IRIN 1 November 2006
BEIRUT - Up to 200,000 people could still be displaced in Lebanon nearly three months after the Israel-Hezbollah conflict ended, the United Nations Refugee Agency (UNHCR) said on Tuesday.
“We don’t have the precise number of IDPs [internally displaced people] since there has been no formal registration, but we can estimate their number to 150,000 - 200,000,” Stephane Jaquemet, UNHCR regional representative in Lebanon, told IRIN.
He added that the vast majority of the displaced live with friends or relatives and not in collective centres. This has made it harder for relief workers and authorities to work out an exact figure for the numbers displaced and to assess their needs.
UNHCR spokesman Simon Russel said many of the displaced had been unable to return because of unexploded ordnance littering the landscape and because of the lack of basic infrastructure, such as water and electricity, in some areas.
“Of course, we should take into consideration the fact that the UN would consider as an IDP any person who is still unable to return to his or her home, including those who stay with friends or relatives not far from their normal place of residence,” Jaquemet said.

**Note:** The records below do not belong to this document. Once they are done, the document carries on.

(* ===== verification/Shell.v ===== *)
(** The parser of the shell, apps/system/sys_shell.c, and what it computes: the
    words of the line. *)

From Stdlib Require Import ZArith Lia Strings.Byte.
From stdpp Require Import base numbers list strings.
From S2P Require Import Prelude Bytes Elf Dir DirProof.

Local Open Scope egos_scope.

(** The part of [struct proc_request] (library/servers/servers.h) that the
    parser fills; [argv] is the array of 16 strings of 32 bytes. *)
Record proc_request := { argc : Z; argv : list byte }.

(** [req->argv[nargs][idx] = c]. *)
Definition set_argv (l : list byte) (nargs idx : Z) (c : byte) : M unit (list byte) :=
  if (0 <=? nargs) && (nargs <? CMD_NARGS) && (0 <=? idx) && (idx <? CMD_ARG_LEN)
  then ret (<[Z.to_nat (nargs * CMD_ARG_LEN + idx) := c]> l) else undef "argv".

(** The loop over the characters of the line; [None] is [return -1]. *)
Fixpoint parse_loop (line : list byte) (idx nargs : Z) (l : list byte) : M unit (option proc_request) :=
  match line with
  | [] => ret (Some {| argc := if negb (idx =? 0) then nargs + 1 else nargs; argv := l |})
  | c :: line' =>
      if negb (is_space c) then
        l <- set_argv l nargs idx c ;;
        if CMD_ARG_LEN <=? idx + 1 then ret None else parse_loop line' (idx + 1) nargs l
      else if negb (idx =? 0) then
        l <- set_argv l nargs idx x00 ;;
        if CMD_NARGS <=? nargs + 1 then ret None else parse_loop line' 0 (nargs + 1) l
      else parse_loop line' idx nargs l
  end.

Definition parse_request (buf : list byte) : M unit (option proc_request) :=
  n <- strlen buf ;;
  parse_loop (take (Z.to_nat n) buf) 0 0 (replicate (Z.to_nat (CMD_NARGS * CMD_ARG_LEN)) x00).

(** ** The words of a line *)

(** The words of [line] when [w] was read of the first one. *)
Fixpoint words_from (w line : list byte) : list (list byte) :=
  match line with
  | [] => if decide (w = []) then [] else [w]
  | c :: line' =>
      if decide (c = SP) then if decide (w = []) then words_from [] line' else w :: words_from [] line'
      else words_from (w ++ [c]) line'
  end.
Definition words (line : list byte) : list (list byte) := words_from [] line.

(** The number of words that a space ends. *)
Fixpoint ended_from (w line : list byte) : nat :=
  match line with
  | [] => 0
  | c :: line' =>
      if decide (c = SP) then (if decide (w = []) then ended_from [] line' else S (ended_from [] line'))
      else ended_from (w ++ [c]) line'
  end.
Definition ended (line : list byte) : nat := ended_from [] line.

(** The array for given words. *)
Definition pad (w : list byte) : list byte := w ++ replicate (32 - length w) x00.
Definition args_array (ws : list (list byte)) : list byte :=
  (ws ≫= pad) ++ replicate (512 - 32 * length ws) x00.

Lemma length_pads ws : Forall (fun w => length w <= 32)%nat ws -> length (ws ≫= pad) = (32 * length ws)%nat.
Proof.
  induction 1 as [|w ws Hw _ IH]; [done|]. cbn [mbind list_bind]. rewrite length_app.
  change (list_bind _ _ pad ws) with (ws ≫= pad). rewrite IH. unfold pad. rewrite length_app, length_replicate.
  simpl length. lia.
Qed.

Lemma args_array_snoc ws w :
  (length ws < 16)%nat ->
  args_array (ws ++ [w]) = (ws ≫= pad) ++ pad w ++ replicate (480 - 32 * length ws) x00.
Proof.
  intros Hl. unfold args_array. rewrite bind_app. cbn [mbind list_bind]. rewrite app_nil_r, <- app_assoc, length_app.
  do 3 f_equal. simpl. lia.
Qed.

Lemma args_array_empty ws : (length ws < 16)%nat -> args_array (ws ++ [[]]) = args_array ws.
Proof.
  intros Hl. rewrite args_array_snoc by done. unfold args_array, pad. f_equal. cbn [app length].
  rewrite <- replicate_add. f_equal. lia.
Qed.

(** A character at the end of the current word. *)
Lemma args_array_set ws w c :
  Forall (fun w => length w <= 32)%nat ws -> (length ws < 16)%nat -> (length w < 32)%nat ->
  <[(32 * length ws + length w)%nat := c]> (args_array (ws ++ [w])) =
  (ws ≫= pad) ++ (w ++ c :: replicate (31 - length w) x00) ++ replicate (480 - 32 * length ws) x00.
Proof.
  intros Hws Hl Hw. rewrite args_array_snoc by done. pose proof (length_pads ws Hws) as Hlp. rewrite <- Hlp.
  rewrite insert_app_r. f_equal. rewrite insert_app_l by (unfold pad; rewrite length_app, length_replicate; lia). f_equal.
  unfold pad. replace (length w) with (length w + 0)%nat at 1 by lia. rewrite insert_app_r. f_equal.
  by replace (32 - length w)%nat with (S (31 - length w)) by lia.
Qed.

Lemma set_argv_ok ws w c :
  Forall (fun w => length w <= 32)%nat ws -> (length ws < 16)%nat -> (length w < 32)%nat ->
  set_argv (args_array (ws ++ [w])) (Z.of_nat (length ws)) (Z.of_nat (length w)) c tt =
  Ok ((ws ≫= pad) ++ (w ++ c :: replicate (31 - length w) x00) ++ replicate (480 - 32 * length ws) x00, tt).
Proof.
  intros Hws Hl Hw. unfold set_argv, CMD_NARGS, CMD_ARG_LEN.
  rewrite !(proj2 (Z.leb_le _ _)), !(proj2 (Z.ltb_lt _ _)) by lia. cbn [andb]. unfold ret. do 2 f_equal.
  replace (Z.to_nat _) with (32 * length ws + length w)%nat by lia. by apply args_array_set.
Qed.

Lemma args_array_char ws w c :
  (length ws < 16)%nat -> (length w < 32)%nat ->
  (ws ≫= pad) ++ (w ++ c :: replicate (31 - length w) x00) ++ replicate (480 - 32 * length ws) x00 =
  args_array (ws ++ [w ++ [c]]).
Proof.
  intros Hl Hw. rewrite args_array_snoc by done. f_equal. f_equal. unfold pad. rewrite <- app_assoc, length_app. simpl.
  do 3 f_equal. lia.
Qed.

Lemma args_array_nul ws w :
  (length ws < 16)%nat -> (length w < 32)%nat ->
  (ws ≫= pad) ++ (w ++ x00 :: replicate (31 - length w) x00) ++ replicate (480 - 32 * length ws) x00 =
  args_array (ws ++ [w]).
Proof.
  intros Hl Hw. rewrite args_array_snoc by done. f_equal. f_equal. unfold pad. f_equal.
  by replace (32 - length w)%nat with (S (31 - length w)) by lia.
Qed.

(** What the loop returns from a line: the words, unless one is too long or too
    many are ended. *)
Definition fits (w line : list byte) (n : nat) : bool :=
  forallb (fun w => length w <? 32)%nat (words_from w line) && (n + ended_from w line <? 16)%nat.

Lemma words_from_long w line :
  (32 <= length w)%nat -> forallb (fun w => length w <? 32)%nat (words_from w line) = false.
Proof.
  revert w. induction line as [|c line IH]; intros w Hw; cbn [words_from].
  - rewrite decide_False by (intros ->; simpl in Hw; lia). cbn [forallb].
    by rewrite (proj2 (Nat.ltb_ge _ _)) by lia.
  - rewrite (decide_False (P := w = [])) by (intros ->; simpl in Hw; lia). case_decide.
    + cbn [forallb]. by rewrite (proj2 (Nat.ltb_ge _ _)) by lia.
    + apply IH. rewrite length_app. lia.
Qed.

Lemma parse_loop_ok line : forall ws w,
  Forall (fun w => length w <= 32)%nat ws -> (length ws < 16)%nat -> (length w < 32)%nat ->
  parse_loop line (Z.of_nat (length w)) (Z.of_nat (length ws)) (args_array (ws ++ [w])) tt =
  Ok (if fits w line (length ws)
      then Some {| argc := Z.of_nat (length (ws ++ words_from w line)); argv := args_array (ws ++ words_from w line) |}
      else None, tt).
Proof.
  induction line as [|c line IH]; intros ws w Hws Hl Hw; unfold fits; cbn [parse_loop words_from ended_from].
  - destruct (decide (w = [])) as [->|Hne]; cbn [length forallb andb].
    + rewrite (proj2 (Nat.ltb_lt _ _)) by lia. rewrite args_array_empty, app_nil_r by done. done.
    + rewrite !(proj2 (Nat.ltb_lt _ _)) by lia. cbn [andb].
      rewrite (proj2 (Z.eqb_neq (Z.of_nat (length w)) 0)) by (destruct w; [done|simpl; lia]). cbn [negb].
      unfold ret. do 4 f_equal. rewrite length_app. simpl. lia.
  - rewrite is_space_iff. destruct (decide (c = SP)) as [->|Hc].
    + rewrite bool_decide_eq_true_2 by done. cbn [negb]. destruct (decide (w = [])) as [->|Hne].
      * cbn [length]. change (negb (Z.of_nat 0 =? 0)) with false. cbv iota. apply (IH ws []); [done..|simpl; lia].
      * rewrite (proj2 (Z.eqb_neq (Z.of_nat (length w)) 0)) by (destruct w; [done|simpl; lia]). cbn [negb].
        rewrite (bind_ok _ _ _ _ _ (set_argv_ok ws w x00 Hws Hl Hw)), args_array_nul by done.
        cbn [forallb]. rewrite (proj2 (Nat.ltb_lt (length w) 32)) by lia. cbn [andb]. unfold CMD_NARGS.
        destruct (Z.leb_spec 16 (Z.of_nat (length ws) + 1)) as [H16|H16].
        { replace (length ws + S (ended_from [] line) <? 16)%nat with false by (symmetry; apply Nat.ltb_ge; lia).
          by rewrite andb_false_r. }
        specialize (IH (ws ++ [w]) []). rewrite <- !app_assoc in IH. cbn [app] in IH.
        replace (Z.of_nat (length ws) + 1) with (Z.of_nat (length (ws ++ [w]))) by (rewrite length_app; simpl; lia).
        change 0 with (Z.of_nat (length (@nil byte))).
        rewrite <- (args_array_empty (ws ++ [w])) by (rewrite length_app; simpl; lia). rewrite <- app_assoc. cbn [app].
        rewrite IH; [| |rewrite length_app; simpl; lia|simpl; lia].
        -- unfold fits. rewrite length_app. cbn [length].
           by replace (length ws + 1 + ended_from [] line)%nat with (length ws + S (ended_from [] line))%nat by lia.
        -- apply Forall_app. split; [done|]. apply Forall_singleton. lia.
    + rewrite bool_decide_eq_false_2 by done. cbn [negb].
      rewrite (bind_ok _ _ _ _ _ (set_argv_ok ws w c Hws Hl Hw)), args_array_char by done.
      replace (Z.of_nat (length w) + 1) with (Z.of_nat (length (w ++ [c]))) by (rewrite length_app; simpl; lia).
      unfold CMD_ARG_LEN. destruct (Z.leb_spec 32 (Z.of_nat (length (w ++ [c])))) as [H32|H32].
      * rewrite words_from_long by lia. done.
      * apply IH; [done|done|lia].
Qed.

(** The parser on a line. *)
Lemma parse_request_ok line r :
  x00 ∉ line ->
  parse_request (line ++ x00 :: r) tt =
  Ok (if fits [] line 0 then Some {| argc := Z.of_nat (length (words line)); argv := args_array (words line) |} else None, tt).
Proof.
  intros Hl. unfold parse_request. rewrite (bind_ok _ _ _ _ _ (strlen_ok line r Hl)), Nat2Z.id, take_app_length.
  exact (parse_loop_ok line [] [] ltac:(constructor) ltac:(simpl; lia) ltac:(simpl; lia)).
Qed.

He added that the main problem for the displaced is that many have lost their source of income, particularly farmers in southern Lebanon whose fields are littered with unexploded ordnance.

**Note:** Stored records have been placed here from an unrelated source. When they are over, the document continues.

Lemma mkfs_one_ok ino c buf s F :
  fs_inv sz (dsk s) F -> fs_of (dsk s) !! ino = Some [] -> Z.of_nat (length buf) = BUF_SIZE -> exe_ok c ->
  (cost c <= length F)%nat ->
  exists s' F', mkfs_one ts junk exe (Z.of_nat ino) c buf s = Ok ((mkfs_file c buf).2, s') /\ fs_inv sz (dsk s') F' /\
    fs_of (dsk s') = <[ino := (mkfs_file c buf).1]> (fs_of (dsk s)) /\ (length F <= length F' + cost c)%nat /\
    Z.of_nat (length (mkfs_file c buf).2) = BUF_SIZE.
Proof.
  intros I Hf Hbuf Hexe HF. unfold mkfs_one, mkfs_file, cost in *. change BUF_SIZE with (512 * 256) in *.
  destruct (negb (bool_decide (c !! 0%nat = Some x23))); cbv zeta; cbn [fst snd].
  - pose proof (strncpy_block_ok c) as Hok. unfold block_ok in Hok. change (Z.to_nat BLOCK_SIZE) with 512%nat in *.
    assert (take 512 (splice buf 0 (strncpy_block c)) = strncpy_block c) as ->.
    { unfold splice. rewrite take_0, app_nil_l, take_app_length' by done. done. }
    destruct (write_append s ino [] (strncpy_block c) F I Hf) as (s' & F' & E & I' & Hfs & HF'); [simpl; lia|done|lia|].
    exists s', F'. rewrite (bind_ok _ _ _ _ _ E). split; [done|]. split; [done|]. split; [done|].
    split; [lia|]. rewrite length_splice; lia.
  - unfold exe_ok in Hexe. set (f := exe (tail c)) in *.
    rewrite (proj2 (Z.ltb_ge _ _)) by lia.
    assert (length (splice buf 0 f) = length buf) as Hls by (apply length_splice; lia).
    assert (blocks_of (length f) <= 128)%nat as Hnb.
    { unfold blocks_of. apply Nat.lt_succ_r, Nat.Div0.div_lt_upper_bound. lia. }
    destruct (write_blocks_of_ok ino (splice buf 0 f) (blocks_of (length f)) s [] F I Hf) as (s' & F' & E & I' & Hfs & HF').
    + simpl. lia.
    + lia.
    + intros b Hb. unfold block_ok, buf_block. rewrite length_take, length_drop, Hls. change (Z.to_nat BLOCK_SIZE) with 512%nat.
      simpl in Hb. lia.
    + exists s', F'. simpl in E. rewrite (bind_ok _ _ _ _ _ E). split; [done|]. split; [done|]. split; [done|].
      split; [lia|]. rewrite Hls. done.
Qed.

The villages of southern Lebanon closest to the Israeli border suffered the greatest damage from the war and are therefore the focus of ongoing reconstruction and relief. Basic emergency aid is still being delivered to these heavily damaged areas as many of the displaced live in cramped conditions with host families who are struggling to make ends meet themselves.

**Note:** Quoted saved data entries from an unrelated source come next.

(* ===== verification/UserApps.v ===== *)
(** The user applications of apps/user (cd, ls, cat, echo, pwd and clock) and
    [_sbrk] of library/libc/malloc.c.  The working directory is in [struct grass]
    (library/egos.h), which all applications share; what [printf] writes is the
    list of bytes [printed].  The messages of [INFO] are left out. *)

From Stdlib Require Import ZArith Lia Strings.Byte.
From stdpp Require Import base numbers list strings.
From S2P Require Import Prelude Bytes Earth Kernel Dir Mkfs Log.

Local Open Scope egos_scope.

(** ** Functions of the C library *)

Abbreviation SLASH := x2f.

Definition WORKDIR_SIZE : Z := 128.

(** [strcpy(a, s)], [strcat(a, s)] and [strncat(a, s, k)]: the result must stay
    inside the array [a]. *)
Definition put_string (a : list byte) (n : Z) (s : list byte) : M unit (list byte) :=
  if n + Z.of_nat (length s) <? Z.of_nat (length a)
  then ret (splice a (Z.to_nat n) (s ++ [x00])) else undef "string".
Definition strcpy (a s : list byte) : M unit (list byte) :=
  m <- strlen s ;; put_string a 0 (take (Z.to_nat m) s).
Definition strncat (a s : list byte) (k : Z) : M unit (list byte) :=
  n <- strlen a ;; m <- strlen s ;; put_string a n (take (Z.to_nat (Z.min k m)) s).
Definition strcat (a s : list byte) : M unit (list byte) :=
  n <- strlen a ;; m <- strlen s ;; put_string a n (take (Z.to_nat m) s).
(** [!strcmp(s, a)]. *)
Definition strcmp_eq (s a : list byte) : M unit bool := strncmp_eq (S (length s)) s a 0 0.

(** A string constant. *)
Definition lit (s : string) : list byte := str s ++ [x00].

(** ** The calls of library/servers/servers.c *)

Class FileCalls (F : Type) := {
  c_dir_lookup : Z -> list byte -> M F Z;
  c_file_read : Z -> Z -> M F (Z * list byte)
}.

(** The state that an application sees. *)
Record application (F : Type) := {
  workdir_ino : Z;
  workdir : list byte;
  printed : list byte;
  files : F
}.
Arguments workdir_ino {F}.
Arguments workdir {F}.
Arguments printed {F}.
Arguments files {F}.

Section apps.
Context {F : Type} `{FileCalls F}.
Abbreviation st := (application F).

Definition set_workdir_ino (v : Z) (s : st) : st :=
  {| workdir_ino := v; workdir := workdir s; printed := printed s; files := files s |}.
Definition set_workdir (v : list byte) (s : st) : st :=
  {| workdir_ino := workdir_ino s; workdir := v; printed := printed s; files := files s |}.
Definition add_printed (v : list byte) (s : st) : st :=
  {| workdir_ino := workdir_ino s; workdir := workdir s; printed := printed s ++ v; files := files s |}.
Definition set_files (v : F) (s : st) : st :=
  {| workdir_ino := workdir_ino s; workdir := workdir s; printed := printed s; files := v |}.

Definition on_files {A} (m : M F A) : M st A := fun s =>
  match m (files s) with
  | Ok (a, f) => Ok (a, set_files f s)
  | Fatal msg => Fatal msg
  | Undef w => Undef w
  | NoFuel => NoFuel
  end.
Definition on_strings {A} (m : M unit A) : M st A := fun s =>
  match m tt with
  | Ok (a, _) => Ok (a, s)
  | Fatal msg => Fatal msg
  | Undef w => Undef w
  | NoFuel => NoFuel
  end.

Definition print (l : list byte) : M st unit := modify (add_printed l).
Definition printf (fmt : list byte) (args : list arg) : M st unit :=
  l <- on_strings (format_text Text fmt args) ;; print l.
(** [printf("%s", s)]. *)
Definition print_string (s : list byte) : M st unit :=
  n <- on_strings (strlen s) ;; print (take (Z.to_nat n) s).

(** ** apps/user/cd.c *)

(** [while (grass->workdir[len] != '/') grass->workdir[len--] = 0]; the array
    and one step more are enough. *)
Fixpoint up_loop (fuel : nat) (w : list byte) (len : Z) : M unit (list byte * Z) :=
  match fuel with
  | O => nofuel
  | S fuel' =>
      c <- char_at w len ;;
      if decide (c = SLASH) then ret (w, len)
      else up_loop fuel' (<[Z.to_nat len := x00]> w) (u32 (len - 1))
  end.

(** The new path name; [arg] is the argument with its slash. *)
Definition new_workdir (w arg : list byte) : M unit (list byte) :=
  here <- strcmp_eq (lit "./") arg ;;
  if here then ret w
  else
    len <- strlen w ;;
    up <- strcmp_eq (lit "../") arg ;;
    if negb up then
      w <- (if 1 <? len then strcat w (lit "/") else ret w) ;;
      n <- strlen arg ;;
      strncat w arg (u32 (n - 1))
    else
      '(w, len) <- up_loop (S (length w)) w len ;;
      ret (if negb (len =? 0) then <[Z.to_nat len := x00]> w else w).

Definition cd (argc : Z) (argv1 : list byte) : M st Z :=
  if argc =? 1 then
    home_ino <- on_files (c_dir_lookup 0 (lit "home/")) ;;
    ino <- on_files (c_dir_lookup home_ino (lit "yunhao/")) ;;
    modify (set_workdir_ino ino) ;;;
    s <- get ;;
    w <- on_strings (strcpy (workdir s) (lit "/home/yunhao")) ;;
    modify (set_workdir w) ;;;
    ret 0
  else
    arg <- on_strings (strcat argv1 (lit "/")) ;;
    s <- get ;;
    dir_ino <- on_files (c_dir_lookup (workdir_ino s) arg) ;;
    if dir_ino =? -1 then ret (-1)
    else
      modify (set_workdir_ino dir_ino) ;;;
      s <- get ;;
      w <- on_strings (new_workdir (workdir s) arg) ;;
      modify (set_workdir w) ;;;
      ret 0.

(** ** apps/user/ls.c *)

Fixpoint ls_loop (fuel : nat) (buf : list byte) (i : Z) : M unit (list byte) :=
  match fuel with
  | O => nofuel
  | S fuel' =>
      n <- strlen buf ;;
      if i <? n then
        p <- char_at buf (i - 1) ;;
        c <- char_at buf i ;;
        ls_loop fuel' (if is_space p && isdigit c then <[Z.to_nat i := x20]> buf else buf) (i + 1)
      else ret buf
  end.

Definition ls (argc : Z) : M st Z :=
  if 1 <? argc then ret (-1)
  else
    s <- get ;;
    '(_, buf) <- on_files (c_file_read (workdir_ino s) 0) ;;
    buf <- on_strings (ls_loop (S (length buf)) buf 1) ;;
    print_string buf ;;;
    print CRLF ;;;
    ret 0.

(** ** apps/user/cat.c *)

Definition cat (argc : Z) (argv1 : list byte) : M st Z :=
  if argc =? 1 then ret (-1)
  else
    s <- get ;;
    file_ino <- on_files (c_dir_lookup (workdir_ino s) argv1) ;;
    if file_ino <? 0 then ret (-1)
    else
      '(_, buf) <- on_files (c_file_read file_ino 0) ;;
      print_string buf ;;;
      n <- on_strings (strlen buf) ;;
      c <- on_strings (char_at buf (n - 1)) ;;
      (if decide (c <> x0a) then print CRLF else ret tt) ;;;
      ret 0.

(** ** apps/user/echo.c, apps/user/pwd.c and apps/user/clock.c *)

Fixpoint echo_loop (argv : list (list byte)) : M st unit :=
  match argv with
  | [] => ret tt
  | a :: argv' => print_string a ;;; print [x20] ;;; echo_loop argv'
  end.
(** [argv] has [argc] strings. *)
Definition echo (argv : list (list byte)) : M st Z :=
  echo_loop (drop 1 argv) ;;; print CRLF ;;; ret 0.

Definition pwd : M st Z := s <- get ;; print_string (workdir s) ;;; print CRLF ;;; ret 0.

(** One line; the waiting loop has no effect. *)
Definition tick (i cnt : Z) : M st unit :=
  printf (str "clock: tick#%d / #%d" ++ CRLF) [Int (i + 1); Int cnt].
(** [i] is unsigned, and so is the comparison with [cnt]. *)
Definition clock (argc : Z) (argv1 : list byte) : M st Z :=
  cnt <- (if argc =? 1 then ret 1000 else on_strings (atoi argv1 0)) ;;
  for_n (Z.to_nat (u32 cnt)) 0 (fun i => tick i cnt) ;;;
  ret 0.
End apps.

(** ** library/libc/malloc.c *)

(** [brk] is the state; the linker gives [__heap_end].  Beyond the end of the
    heap a write to an unmapped address raises a memory exception. *)
Definition _sbrk (platform : platform_t) (__heap_end size : Z) : M Z Z :=
  let heap_end := match platform with ARTY => __heap_end | _ => 0xa000000 end in
  brk <- get ;;
  if heap_end <? u32 (brk + size) then fatal "_sbrk: heap grows too large"
  else put (u32 (brk + size)) ;;; ret brk.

These people are likely to spend the approaching winter with their hosts as they can not leave until their houses are rebuilt.
The conflict in Lebanon forced nearly a million people to flee their homes, with some 180,000 crossing the border to Syria, according to the Lebanese government and UN agencies.
Immediately following a UN-brokered ceasefire on 14 August, thousands returned home to find their homes destroyed. According to UNHCR, an estimated 80,000 displaced people have returned to their hometowns, 46,000 of whom came back from Syria 48 hours after the ceasefire.